Stuff I saw in the Festival

A quick roundup of things I saw in this year’s Edinburgh Festival. Two months too late as usual, but here we go…

1. Andy Zaltzman (16/8/11)
Andy Zaltzman is a funny man. But as a political satirist, he suffers the insurmountable problem that topicality can change at any moment, and, to his own admission (while he pointed pointedly at his mocked up “Certified Satirist” award in an attempt to excuse any bad joke that came up), he had had a bit of trouble when the riots in London started a week or so after he’d arrived in Edinburgh, and he had to rewrite half his show to accommodate it. Tellingly, half the jokes were repeats of ones he’d already told on his podcast The Bugle. Anyway, it was great to see him live again, and a barrage of bad dog-themed puns by someone with experience is always much more preferable to seeing newspaper headliners attempting them. It was also the best thing I saw in the festival (spoiler alert).

2. Jay Foreman (18/8/11)
Jay Foreman is losing his touch, I feel. As his show is one of those odd blends of music and comedy, he is tied down somewhat by the expectation that he will perform his old stuff as well as new stuff and his comedy can suffer for that. His theme was something to do with “the Future”, which was basically him moaning about how he’s getting older. Fittingly, his song The Procrastinator has had the lyrics changed to “Who remembers MSN?!” rather than “Don’t go on MSN!” And there was a lovely moment near the start when he sang the first song at breakneck speed when someone walked in late, in order to get them up to speed. He must have been practising at that. Enjoyable, anyway. Perhaps not worth the price tag.

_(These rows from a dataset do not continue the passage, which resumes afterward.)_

(* ===== verification/CodecProps.v ===== *)
(** * Properties of the DNS codec and of the cache

    The theorems about dns/src/lib.rs and resolvd/src/cache.rs. *)

From S2P Require Import Prelude Net Names Message MessageProofs Cache EngineState Routing.
Local Open Scope Z_scope.

Definition nm (s : string) : Name := expect Name_root (Name_parse (bytes_of s)).

(** ** Messages *)

Definition sample_message : Message :=
  mkMessage (mkHeader 4660 true 0 true false true true false true 3)
    [Question_new (nm "www.example.com") rtype.A]
    [Record_new (nm "www.example.com") 300 (RCname (nm "web.example.com"));
     Record_new (nm "web.example.com") 60 (RA 16843009);
     Record_new (nm "web.example.com") 60 (RTxt [bytes_of "a"; []])]
    [Record_new (nm "example.com") 900
       (RSoa (nm "ns.example.com") (nm "root.example.com") 1 2 3 4 5)]
    [Record_new (nm "_dns._udp.example.com") 5 (RSrv 1 2 53 (nm "ns.example.com"));
     Record_opt 1232 true].

(** C21. The message codec.  Whatever message the encoder accepts, every
    record type, flag and section of it, the decoder reads back equal.  For
    any bytes the decoder returns an error or a message whose names are legal,
    whose integers have their width and whose record data agrees with its
    type; when that message encodes again, it decodes to itself. *)
Theorem message_contract m bytes msg m' again :
  Message_wf m -> bytes_ok msg ->
  (Message_encode m = Ok bytes -> Message_decode bytes = Ok m) /\
  (Message_decode msg = Ok m' ->
   Message_wf m' /\ (Message_encode m' = Ok again -> Message_decode again = Ok m')).
Proof.
  intros Hm Hb. split; [by apply encode_decode|]. intros Hd. pose proof (decode_message_wf _ _ Hb Hd) as Hm'.
  split; [done|by apply encode_decode].
Qed.

Definition sample_bytes : list Z :=
  Eval vm_compute in expect [] (Message_encode sample_message).

Lemma message_contract_witness :
  Message_decode sample_bytes = Ok sample_message /\ Message_wf sample_message.
Proof.
  destruct (message_contract sample_message sample_bytes sample_bytes sample_message sample_bytes
    ltac:(by_decide) ltac:(by_decide)) as [H1 H2].
  split; [apply H1; vm_compute; reflexivity|]. apply H2. vm_compute. reflexivity.
Defined.

(** A query of a legal question always encodes, in at most 282 bytes: the
    [expect] of the engine's send path never panics. *)
Lemma queries_encode id q :
  is_u16 id -> Question_wf q ->
  exists bytes, Message_encode (Message_query id q) = Ok bytes /\ (length bytes <= 282)%nat.
Proof.
  intros Hid Hq. destruct (query_encodes id q Hid Hq) as [He Hl].
  exists (message_wire (Message_query id q)). done.
Qed.

(** ** Names *)

(** C23. Names.  Reading one terminates within its fuel on any message, and
    what is read is legal, with the next position after the start and inside
    the message: compression pointers cannot loop or escape.  Parsing yields
    legal names, printing is injective on them, and a name without bytes that
    need an escape parses back from its text.  [Eq], [Hash], [to_lowercase] and
    [ends_with] agree on one notion of sameness, ASCII case ignored: equal
    names hash alike, so they share cache and hosts entries, and suffix tests
    do not depend on case. *)
Theorem name_contract msg pos s n m a b :
  bytes_ok msg -> bytes_ok s -> Name_parse s = Ok n -> Name_wf m ->
  (read_loop READ_FUEL msg [] 0 pos None 0 = Some (Name_read msg pos) /\
   (forall x next, Name_read msg pos = Ok (x, next) -> Name_wf x /\ (pos < next <= length msg)%nat)) /\
  (Name_wf n /\ (Name_to_string n = Name_to_string m -> n = m) /\
   (Forall (Forall plain_byte) (labels m) -> Name_parse (Name_to_string m) = Ok m)) /\
  (Name_eqb a b = true <-> to_lowercase a = to_lowercase b) /\
  (Name_eqb a b = true -> Name_hash a = Name_hash b /\
     (forall t s, CacheKey_new a t s = CacheKey_new b t s) /\
     (forall c, ends_with a c = ends_with b c /\ ends_with c a = ends_with c b)).
Proof.
  intros Hmsg Hs Hp Hm. pose proof (Name_parse_wf s n Hs Hp) as Hn. rewrite Name_eqb_spec.
  split; [split; [by apply read_loop_done|intros x next; by apply Name_read_inv]|]. split_and!.
  - done.
  - by apply Name_to_string_inj.
  - by apply parse_to_string.
  - symmetry; apply to_lowercase_eq.
  - intros H. split; [by apply Name_hash_equiv|]. split; [intros t k; by apply CacheKey_new_eq|].
    intros c. by rewrite H.
Qed.

(** A pointer back to a name, and texts. *)
Lemma name_contract_witness :
  Name_read [192; 0] 0 = Err BadPointer /\
  Name_wf (nm "a") /\ Name_parse (Name_to_string (nm "x.y")) = Ok (nm "x.y") /\
  Name_hash (nm "WWW.Test") = Name_hash (nm "www.test").
Proof.
  split; [vm_compute; reflexivity|].
  destruct (name_contract [1; 97; 0; 192; 0] 3 (bytes_of "a.b") (nm "a.b") (nm "x.y") (nm "WWW.Test") (nm "www.test"))
    as ((_ & Hr) & (_ & _ & Hp) & _ & Hh); [by_decide|by_decide|vm_compute; reflexivity|by_decide|].
  split; [apply (Hr (nm "a") 5%nat); vm_compute; reflexivity|]. split; [apply Hp; by_decide|].
  apply Hh. vm_compute. reflexivity.
Defined.

(** 0x20 randomisation never changes which name is asked: the result is
    the same name up to case, as long and as legal, and the 256 case bits of
    a send are enough for any legal name. *)
Lemma case_randomisation_keeps_name bits n :
  Name_wf n ->
  randomise_case bits n ≃ n /\ Name_wf (randomise_case bits n) /\
  wire_len (randomise_case bits n) = wire_len n /\ ((randomise_labels bits 0 (labels n)).2 < 256)%nat.
Proof.
  intros Hn. split_and!.
  - apply randomise_case_equiv.
  - by apply randomise_case_wf.
  - apply equiv_wire_len, randomise_case_equiv.
  - apply randomise_bits_bound, Hn.
Qed.

(** A subnet test compares exactly the prefix: addresses of one family
    agree under a prefix length when their leading bits do; a zero prefix
    holds everything, and families never mix. *)
Lemma subnet_is_prefix_equality a b p :
  0 <= p ->
  (is_u32 a -> is_u32 b -> same_subnet (V4 a) p (V4 b) = true <->
     p = 0 \/ Z.shiftr a (32 - Z.min p 32) = Z.shiftr b (32 - Z.min p 32)) /\
  (is_u128 a -> is_u128 b -> same_subnet (V6 a) p (V6 b) = true <->
     p = 0 \/ Z.shiftr a (128 - Z.min p 128) = Z.shiftr b (128 - Z.min p 128)) /\
  same_subnet (V4 a) p (V6 b) = false /\ same_subnet (V6 a) p (V4 b) = false.
Proof.
  intros Hp.
  assert (forall w, 0 < w -> in_width w a -> in_width w b ->
    Z.land a (mask_of w p) =? Z.land b (mask_of w p) = true <->
    p = 0 \/ Z.shiftr a (w - Z.min p w) = Z.shiftr b (w - Z.min p w)) as Hw.
  { intros w Hw Ha Hb. rewrite Z.eqb_eq. destruct (decide (p = 0)) as [->|Hne].
    - unfold mask_of. simpl. rewrite !Z.land_0_r. tauto.
    - assert (mask_of w p = mask_of w (Z.min p w)) as ->.
      { unfold mask_of. destruct (Z.eqb_spec p 0); [done|].
        destruct (Z.eqb_spec (Z.min p w) 0); [lia|].
        by replace (Z.min (Z.min p w) w) with (Z.min p w) by lia. }
      rewrite mask_equal by (done || lia). split; [by right|by intros [?|?]]. }
  split_and!; try done; intros; by apply Hw.
Qed.

(** ** The cache *)

(** The cache is bounded and loses nothing it need not.  It stays within
    8192 entries and never holds [Unavailable], through lookups, insertions of
    definite answers, scope flushes and clearing; and when an entry goes in,
    another that is live is still there unless the cache was full of live
    entries, and then the one lost expires no later than any other. *)
Lemma cache_operations_safe `{MapOrder} c key entry now scope :
  Cache_ok c ->
  Cache_ok (Cache_get c key now).1 /\
  (e_outcome entry <> Unavailable -> Cache_ok (Cache_insert c key entry now)) /\
  Cache_ok (flush_scope c scope) /\ Cache_ok (Cache_clear c) /\
  (forall k e, c !! k = Some e -> now < e_expires e -> k <> key ->
     Cache_insert c key entry now !! k = Some e \/
     ((MAX_ENTRIES <= size (retain_live now c))%nat /\
      forall k' e', c !! k' = Some e' -> now < e_expires e' -> e_expires e <= e_expires e')).
Proof.
  intros Hc. split_and!; [by apply Cache_get_ok|by intros; apply Cache_insert_ok|by apply flush_scope_ok| |].
  - apply Cache_new_ok.
  - intros k e Hk Hl Hne. unfold Cache_insert. rewrite lookup_insert_ne by done.
    destruct (make_room c key now !! k) as [e'|] eqn:E.
    + left. pose proof (lookup_weaken _ _ _ _ E (make_room_subseteq c key now)). congruence.
    + right. by eapply make_room_lost.
Qed.

Definition entry_ (t : Z) : Entry := mkEntry Found [Record_new (nm "a.b") 100 (RA 1)] 0 (V4 1) t.
Definition key_ : CacheKey := CacheKey_new (nm "A.b") rtype.A (bytes_of "eth0").

(** The cache serves exactly its live entries: a lookup succeeds when the
    entry expires after now, returning it with every TTL cut to the whole
    seconds left, and otherwise returns nothing and drops the entry; no other
    entry is touched.  What was just inserted is found. *)
Lemma cache_lookup_spec `{MapOrder} c key now :
  match Cache_get c key now with
  | (c', Some out) => exists e, c !! key = Some e /\ now < e_expires e /\ c' = c /\
      out = mkEntry (e_outcome e)
        (map (min_ttl (wrap 32 (as_secs (e_expires e - now)))) (e_records e))
        (e_rcode e) (e_server e) (e_expires e)
  | (c', None) => c' = delete key c /\
      forall e, c !! key = Some e -> e_expires e <= now
  end /\
  (forall entry, now < e_expires entry ->
     exists out, (Cache_get (Cache_insert c key entry now) key now).2 = Some out).
Proof.
  split.
  - destruct (Cache_get c key now) as [c' [out|]] eqn:E.
    + apply Cache_get_Some in E as (e & ? & ? & ? & ?). eauto.
    + unfold Cache_get in E. destruct (c !! key) as [e|] eqn:Ek.
      * destruct (e_expires e <=? now) eqn:El; [|done]. bool_simpl. simplify_eq.
        split; [done|]. by intros ? [= <-].
      * simplify_eq. by rewrite delete_id.
  - intros entry Hl. unfold Cache_get. rewrite Cache_insert_lookup.
    destruct (e_expires entry <=? now) eqn:El; bool_simpl; [lia|]. simpl. eauto.
Qed.

(** C24. The contract of the cache.  Every operation keeps it bounded and free
    of unavailable answers; inserting loses another live entry only when the
    cache is full of live ones, and then one that expires first.  A lookup
    serves exactly the live entry, with every TTL cut to the whole seconds
    left, and drops an expired one; what was just inserted is found. *)
Theorem cache_contract `{MapOrder} c key entry now scope :
  Cache_ok c ->
  (Cache_ok (Cache_get c key now).1 /\
   (e_outcome entry <> Unavailable -> Cache_ok (Cache_insert c key entry now)) /\
   Cache_ok (flush_scope c scope) /\ Cache_ok (Cache_clear c) /\
   (forall k e, c !! k = Some e -> now < e_expires e -> k <> key ->
      Cache_insert c key entry now !! k = Some e \/
      ((MAX_ENTRIES <= size (retain_live now c))%nat /\
       forall k' e', c !! k' = Some e' -> now < e_expires e' -> e_expires e <= e_expires e'))) /\
  match Cache_get c key now with
  | (c', Some out) => exists e, c !! key = Some e /\ now < e_expires e /\ c' = c /\
      out = mkEntry (e_outcome e)
        (map (min_ttl (wrap 32 (as_secs (e_expires e - now)))) (e_records e))
        (e_rcode e) (e_server e) (e_expires e)
  | (c', None) => c' = delete key c /\
      forall e, c !! key = Some e -> e_expires e <= now
  end /\
  (now < e_expires entry -> exists out, (Cache_get (Cache_insert c key entry now) key now).2 = Some out).
Proof.
  intros Hc. split; [by apply cache_operations_safe|]. destruct (cache_lookup_spec c key now) as [Hg Hi].
  split; [done|]. by apply Hi.
Qed.

Lemma cache_contract_witness :
  Cache_ok (Cache_insert (H := canonical_order) Cache_new key_ (entry_ 5) 0) /\
  exists out, (Cache_get (Cache_insert (H := canonical_order) Cache_new key_ (entry_ 5) 0) key_ 0).2 = Some out.
Proof.
  destruct (cache_contract (H := canonical_order) Cache_new key_ (entry_ 5) 0 [] Cache_new_ok)
    as ((_ & Hok & _) & _ & Hget).
  split; [by apply Hok|]. apply Hget. vm_compute. reflexivity.
Defined.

3. “The Truth Explained in Doodles” (18/8/11)
Free stuff is very hit-and-miss sometimes. This particular show, jointly run by a man of diminuitive stature and a young “guest star” comedian, very much had the air of comedians trying to find their feet and find out what works. The short guy (who did actually start riffing about his height later on in the show – I actually thought it’d have been better if he’d kept it as some kind of elephant in the room) started with a really awkward dance thing that didn’t make any sense, and then the main part of the show was conducted via some kind of powerpoint or flash video – I think it was the second, in which case it was very nicely programmed and well thought-out. But there weren’t really any doodles, just cartoony animals that popped up occasionally. As for the other guy, he talked about how embarrassing it is to get caught wanking by your mum, if I remember correctly. He got more laughs, but it felt insanely awkward and inappropriate on certain levels.

4. “International Gay Sampler” (24/8/11)
I actually only got to see half of this, because we had tickets to something else, but the two comedians that I saw – one from Canada and one from the north of England somewhere – were very good and had us in stitches. I kinda regret having to leave… as free stuff goes, this was particularly good.

5. 4 Poofs and a Piano (24/8/11)
I, well, didn’t really enjoy this. I felt strangely outside of its target market, because I swear most of the audience were straight women, and the guys were flirting with presumably-straight guys in the audience to try and make them feel uncomfortable. It had a certain charm, but in general it was just a bit naff – I think that’s the best way I can put it. And that’s partly why I regret leaving the other show to run over to this one. Never mind, though.

6. The Sexual Awakening of Peter Mayo (25/8/11)
We were lied to about this show – it wasn’t half price and there weren’t any free lollipops. Thieving bastards. Shouldn’t have bothered, really… it was an OK but very studenty theatre production with three actors, and halfway through I started to need a pee really, really badly, which distracted me. It’s basically about a character, who clearly takes after Moss from The IT Crowd, finding his sexual prowess and going to orgies, or something like that. The other two characters were originally presented as together and sexually confident, and by the end of it, it turns out through a very simplistic dramatic irony that they’re the ones who don’t really have it together and are hiding behind smokescreens. The play had a nice visual style to it; there was a box made of electric lights around the stage, and the characters would step out of it to “pause” the play and make a soliloquy or some kind of exposition. It was an effectively told, simple story, but I could take it or leave it, at the end of the day.